Stored data entries.
◇ ◇ ◇
(** What a session asks of its host: [session.run] with its words and
    its [external] flag, or [session.install] with its packages. *)
Inductive action :=
| Run (argv : list string) (external : bool)
| Install (pkgs : list string).

(** The process as the session sees it: the file system, the working
    directory, the actions performed so far with their exit statuses
    (oldest first) and the lines printed. *)
Record world := {
  fs : filesystem;
  cwd : string;
  log : list (action * Z);
  out : list string
}.

(** What lies outside the repository and outside the model: what an
    action does to the file system and the status it exits with; what
    [glob] returns for a pattern the model of [glob] does not read; and
    what [int] makes of text the model of [int] does not read, [None]
    standing for [ValueError]. *)
Record host := {
  tool : action -> world -> Z * filesystem;
  glob_magic : string -> filesystem -> list string;
  int_beyond : string -> option Z
}.

Inductive exn :=
| CommandFailed (a : action) (status : Z)
| FileNotFoundError (path : string)
| NotADirectoryError (path : string)
| UnboundLocalError (name : string)
| ValueError (text : string).

Inductive result (A : Type) :=
| Ok (a : A)
| Raise (e : exn).
Arguments Ok {A} a.
Arguments Raise {A} e.

(** A computation: it returns or raises, and leaves a world either way. *)
Definition M (A : Type) := world -> result A * world.

Definition ret {A} (a : A) : M A := fun w => (Ok a, w).

Definition raise {A} (e : exn) : M A := fun w => (Raise e, w).

Definition bind {A B} (m : M A) (k : A -> M B) : M B :=
  fun w =>
    match m w with
    | (Ok a, w') => k a w'
    | (Raise e, w') => (Raise e, w')
    end.

Declare Scope nox_scope.
Delimit Scope nox_scope with nox.
Notation "x <- m ;; k" := (bind m (fun x => k))
  (at level 61, m at next level, right associativity) : nox_scope.
Notation "m ;; k" := (bind m (fun _ => k))
  (at level 61, right associativity) : nox_scope.
Local Open Scope nox_scope.

Definition print (line : string) : M unit :=
  fun w => (Ok tt, {| fs := fs w; cwd := cwd w; log := log w; out := out w ++ [line] |}).

Definition os_getcwd : M string := fun w => (Ok (cwd w), w).

Definition os_path_abspath (p : string) : M string :=
  fun w => (Ok (Path.abspath (cwd w) p), w).

(** Where the path [p] leads from the working directory. *)
Definition locate (w : world) (p : string) : string :=
  Path.follow "/" (Path.components (cwd w) p).

(** [os.path.exists], [os.path.isfile], [os.path.isdir]: what [os.stat]
    finds, any error giving [False]. *)
Definition path_exists (w : world) (p : string) : bool :=
  match stat (fs w) (cwd w) p with At _ _ => true | _ => false end.

Definition path_isfile (w : world) (p : string) : bool :=
  match stat (fs w) (cwd w) p with At _ (File _) => true | _ => false end.

Definition path_isdir (w : world) (p : string) : bool :=
  match stat (fs w) (cwd w) p with At _ (Dir _) => true | _ => false end.

Definition os_path_exists (p : string) : M bool := fun w => (Ok (path_exists w p), w).

Definition os_path_isfile (p : string) : M bool := fun w => (Ok (path_isfile w p), w).

(** [os.chdir]: the working directory becomes the place the path leads
    to, as [os.getcwd] reports it afterwards. *)
Definition os_chdir (p : string) : M unit :=
  fun w =>
    match stat (fs w) (cwd w) p with
    | At q (Dir _) => (Ok tt, {| fs := fs w; cwd := q; log := log w; out := out w |})
    | At _ (File _) => (Raise (NotADirectoryError p), w)
    | NotDirectory => (Raise (NotADirectoryError p), w)
    | NoEntry => (Raise (FileNotFoundError p), w)
    end.

Definition bool_str (b : bool) : string := if b then "True" else "False".

(** Reading a local variable that may not have been assigned. *)
Definition read_local {A} (name : string) (v : option A) : M A :=
  match v with
  | Some a => ret a
  | None => raise (UnboundLocalError name)
  end.

Section Host.

Variable h : host.

(** What an action does: the stream editor where the model reaches, the
    host's tool otherwise. *)
Definition spawn (a : action) (w : world) : Z * filesystem :=
  match a with
  | Run (prog :: args) _ =>
      if String.eqb prog "pythonsed"
      then match Sed.command args (cwd w) (fs w) with
           | Some r => r
           | None => tool h a w
           end
      else tool h a w
  | _ => tool h a w
  end.

(** The action is performed and logged; a non-zero status raises
    [CommandFailed]. *)
Definition perform (a : action) : M unit :=
  fun w =>
    let (status, fs') := spawn a w in
    let w' := {| fs := fs'; cwd := cwd w;
                 log := log w ++ [(a, status)]; out := out w |} in
    if Z.eqb status 0 then (Ok tt, w') else (Raise (CommandFailed a status), w').

Definition session_run (argv : list string) (external : bool) : M unit :=
  perform (Run argv external).

Definition session_install (pkgs : list string) : M unit :=
  perform (Install pkgs).

(** [glob.glob(d + '/*', recursive=True)]: the entries of [d], or of
    every directory [d] stands for when it holds a wildcard, the host
    answering where the model does not read the pattern. *)
Definition glob_star (d : string) : M (list string) :=
  fun w =>
    (Ok (if Glob.has_magic d
         then match Glob.directories (fs w) d with
              | Some dirs => List.flat_map (Glob.children (fs w)) dirs
              | None => glob_magic h (d +++ "/*") (fs w)
              end
         else Glob.children (fs w) d), w).

(* ---------------------------------------------------------------- *)
(** *** noxfile.py: [test_cookiecutter] *)

Definition default_posargs : list string :=
  ["./cookiecutter/tap-template";
   "./e2e-tests/cookiecutters/tap-rest-api_key-github.json"].

(** The local variables lines 180 to 202 bind. *)
Record inputs := {
  args : list string;
  tap_template : string;
  replay_file : string;
  sdk_dir : string;
  cc_output_dir : string;
  cc_test_output : string
}.

Definition cc_build_path : string := "/tmp".

(** Lines 180 to 202. [None] is one of the three [return 0]. *)
Definition input_resolver (posargs : list string) : M (option inputs) :=
  let args := match posargs with [] => default_posargs | _ => posargs end in
  if Nat.eqb (List.length args) 1 then
    print ("ERROR:" +++ List.nth 0 args "") ;;
    ret None
  else
    tap_template <- os_path_abspath (List.nth 0 args "") ;;
    replay_file <- os_path_abspath (List.nth 1 args "") ;;
    found <- os_path_exists tap_template ;;
    if negb found then
      print "Tap template folder not found" ;;
      ret None
    else
      regular <- os_path_isfile replay_file ;;
      if negb regular then
        print "Replay file not found" ;;
        ret None
      else
        let sdk_dir := Path.dirname (Path.dirname tap_template) in
        let cc_output_dir := replace (Path.basename (List.nth 1 args "")) ".json" "" in
        let cc_test_output := cc_build_path +++ "/" +++ cc_output_dir in
        ret (Some {| args := args; tap_template := tap_template;
                     replay_file := replay_file; sdk_dir := sdk_dir;
                     cc_output_dir := cc_output_dir;
                     cc_test_output := cc_test_output |}).

(** Lines 204 and 205. *)
Definition stale_output_cleaner (cc_test_output : string) : M unit :=
  stale <- os_path_exists cc_test_output ;;
  if stale then session_run ["rm"; "-fr"; cc_test_output] true else ret tt.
◇ ◇ ◇
Repeat the records above exactly, with nothing left out.

Answer box.
(** What a session asks of its host: [session.run] with its words and
    its [external] flag, or [session.install] with its packages. *)
Inductive action :=
| Run (argv : list string) (external : bool)
| Install (pkgs : list string).

(** The process as the session sees it: the file system, the working
    directory, the actions performed so far with their exit statuses
    (oldest first) and the lines printed. *)
Record world := {
  fs : filesystem;
  cwd : string;
  log : list (action * Z);
  out : list string
}.

(** What lies outside the repository and outside the model: what an
    action does to the file system and the status it exits with; what
    [glob] returns for a pattern the model of [glob] does not read; and
    what [int] makes of text the model of [int] does not read, [None]
    standing for [ValueError]. *)
Record host := {
  tool : action -> world -> Z * filesystem;
  glob_magic : string -> filesystem -> list string;
  int_beyond : string -> option Z
}.

Inductive exn :=
| CommandFailed (a : action) (status : Z)
| FileNotFoundError (path : string)
| NotADirectoryError (path : string)
| UnboundLocalError (name : string)
| ValueError (text : string).

Inductive result (A : Type) :=
| Ok (a : A)
| Raise (e : exn).
Arguments Ok {A} a.
Arguments Raise {A} e.

(** A computation: it returns or raises, and leaves a world either way. *)
Definition M (A : Type) := world -> result A * world.

Definition ret {A} (a : A) : M A := fun w => (Ok a, w).

Definition raise {A} (e : exn) : M A := fun w => (Raise e, w).

Definition bind {A B} (m : M A) (k : A -> M B) : M B :=
  fun w =>
    match m w with
    | (Ok a, w') => k a w'
    | (Raise e, w') => (Raise e, w')
    end.

Declare Scope nox_scope.
Delimit Scope nox_scope with nox.
Notation "x <- m ;; k" := (bind m (fun x => k))
  (at level 61, m at next level, right associativity) : nox_scope.
Notation "m ;; k" := (bind m (fun _ => k))
  (at level 61, right associativity) : nox_scope.
Local Open Scope nox_scope.

Definition print (line : string) : M unit :=
  fun w => (Ok tt, {| fs := fs w; cwd := cwd w; log := log w; out := out w ++ [line] |}).

Definition os_getcwd : M string := fun w => (Ok (cwd w), w).

Definition os_path_abspath (p : string) : M string :=
  fun w => (Ok (Path.abspath (cwd w) p), w).

(** Where the path [p] leads from the working directory. *)
Definition locate (w : world) (p : string) : string :=
  Path.follow "/" (Path.components (cwd w) p).

(** [os.path.exists], [os.path.isfile], [os.path.isdir]: what [os.stat]
    finds, any error giving [False]. *)
Definition path_exists (w : world) (p : string) : bool :=
  match stat (fs w) (cwd w) p with At _ _ => true | _ => false end.

Definition path_isfile (w : world) (p : string) : bool :=
  match stat (fs w) (cwd w) p with At _ (File _) => true | _ => false end.

Definition path_isdir (w : world) (p : string) : bool :=
  match stat (fs w) (cwd w) p with At _ (Dir _) => true | _ => false end.

Definition os_path_exists (p : string) : M bool := fun w => (Ok (path_exists w p), w).

Definition os_path_isfile (p : string) : M bool := fun w => (Ok (path_isfile w p), w).

(** [os.chdir]: the working directory becomes the place the path leads
    to, as [os.getcwd] reports it afterwards. *)
Definition os_chdir (p : string) : M unit :=
  fun w =>
    match stat (fs w) (cwd w) p with
    | At q (Dir _) => (Ok tt, {| fs := fs w; cwd := q; log := log w; out := out w |})
    | At _ (File _) => (Raise (NotADirectoryError p), w)
    | NotDirectory => (Raise (NotADirectoryError p), w)
    | NoEntry => (Raise (FileNotFoundError p), w)
    end.

Definition bool_str (b : bool) : string := if b then "True" else "False".

(** Reading a local variable that may not have been assigned. *)
Definition read_local {A} (name : string) (v : option A) : M A :=
  match v with
  | Some a => ret a
  | None => raise (UnboundLocalError name)
  end.

Section Host.

Variable h : host.

(** What an action does: the stream editor where the model reaches, the
    host's tool otherwise. *)
Definition spawn (a : action) (w : world) : Z * filesystem :=
  match a with
  | Run (prog :: args) _ =>
      if String.eqb prog "pythonsed"
      then match Sed.command args (cwd w) (fs w) with
           | Some r => r
           | None => tool h a w
           end
      else tool h a w
  | _ => tool h a w
  end.

(** The action is performed and logged; a non-zero status raises
    [CommandFailed]. *)
Definition perform (a : action) : M unit :=
  fun w =>
    let (status, fs') := spawn a w in
    let w' := {| fs := fs'; cwd := cwd w;
                 log := log w ++ [(a, status)]; out := out w |} in
    if Z.eqb status 0 then (Ok tt, w') else (Raise (CommandFailed a status), w').

Definition session_run (argv : list string) (external : bool) : M unit :=
  perform (Run argv external).

Definition session_install (pkgs : list string) : M unit :=
  perform (Install pkgs).

(** [glob.glob(d + '/*', recursive=True)]: the entries of [d], or of
    every directory [d] stands for when it holds a wildcard, the host
    answering where the model does not read the pattern. *)
Definition glob_star (d : string) : M (list string) :=
  fun w =>
    (Ok (if Glob.has_magic d
         then match Glob.directories (fs w) d with
              | Some dirs => List.flat_map (Glob.children (fs w)) dirs
              | None => glob_magic h (d +++ "/*") (fs w)
              end
         else Glob.children (fs w) d), w).

(* ---------------------------------------------------------------- *)
(** *** noxfile.py: [test_cookiecutter] *)

Definition default_posargs : list string :=
  ["./cookiecutter/tap-template";
   "./e2e-tests/cookiecutters/tap-rest-api_key-github.json"].

(** The local variables lines 180 to 202 bind. *)
Record inputs := {
  args : list string;
  tap_template : string;
  replay_file : string;
  sdk_dir : string;
  cc_output_dir : string;
  cc_test_output : string
}.

Definition cc_build_path : string := "/tmp".

(** Lines 180 to 202. [None] is one of the three [return 0]. *)
Definition input_resolver (posargs : list string) : M (option inputs) :=
  let args := match posargs with [] => default_posargs | _ => posargs end in
  if Nat.eqb (List.length args) 1 then
    print ("ERROR:" +++ List.nth 0 args "") ;;
    ret None
  else
    tap_template <- os_path_abspath (List.nth 0 args "") ;;
    replay_file <- os_path_abspath (List.nth 1 args "") ;;
    found <- os_path_exists tap_template ;;
    if negb found then
      print "Tap template folder not found" ;;
      ret None
    else
      regular <- os_path_isfile replay_file ;;
      if negb regular then
        print "Replay file not found" ;;
        ret None
      else
        let sdk_dir := Path.dirname (Path.dirname tap_template) in
        let cc_output_dir := replace (Path.basename (List.nth 1 args "")) ".json" "" in
        let cc_test_output := cc_build_path +++ "/" +++ cc_output_dir in
        ret (Some {| args := args; tap_template := tap_template;
                     replay_file := replay_file; sdk_dir := sdk_dir;
                     cc_output_dir := cc_output_dir;
                     cc_test_output := cc_test_output |}).

(** Lines 204 and 205. *)
Definition stale_output_cleaner (cc_test_output : string) : M unit :=
  stale <- os_path_exists cc_test_output ;;
  if stale then session_run ["rm"; "-fr"; cc_test_output] true else ret tt.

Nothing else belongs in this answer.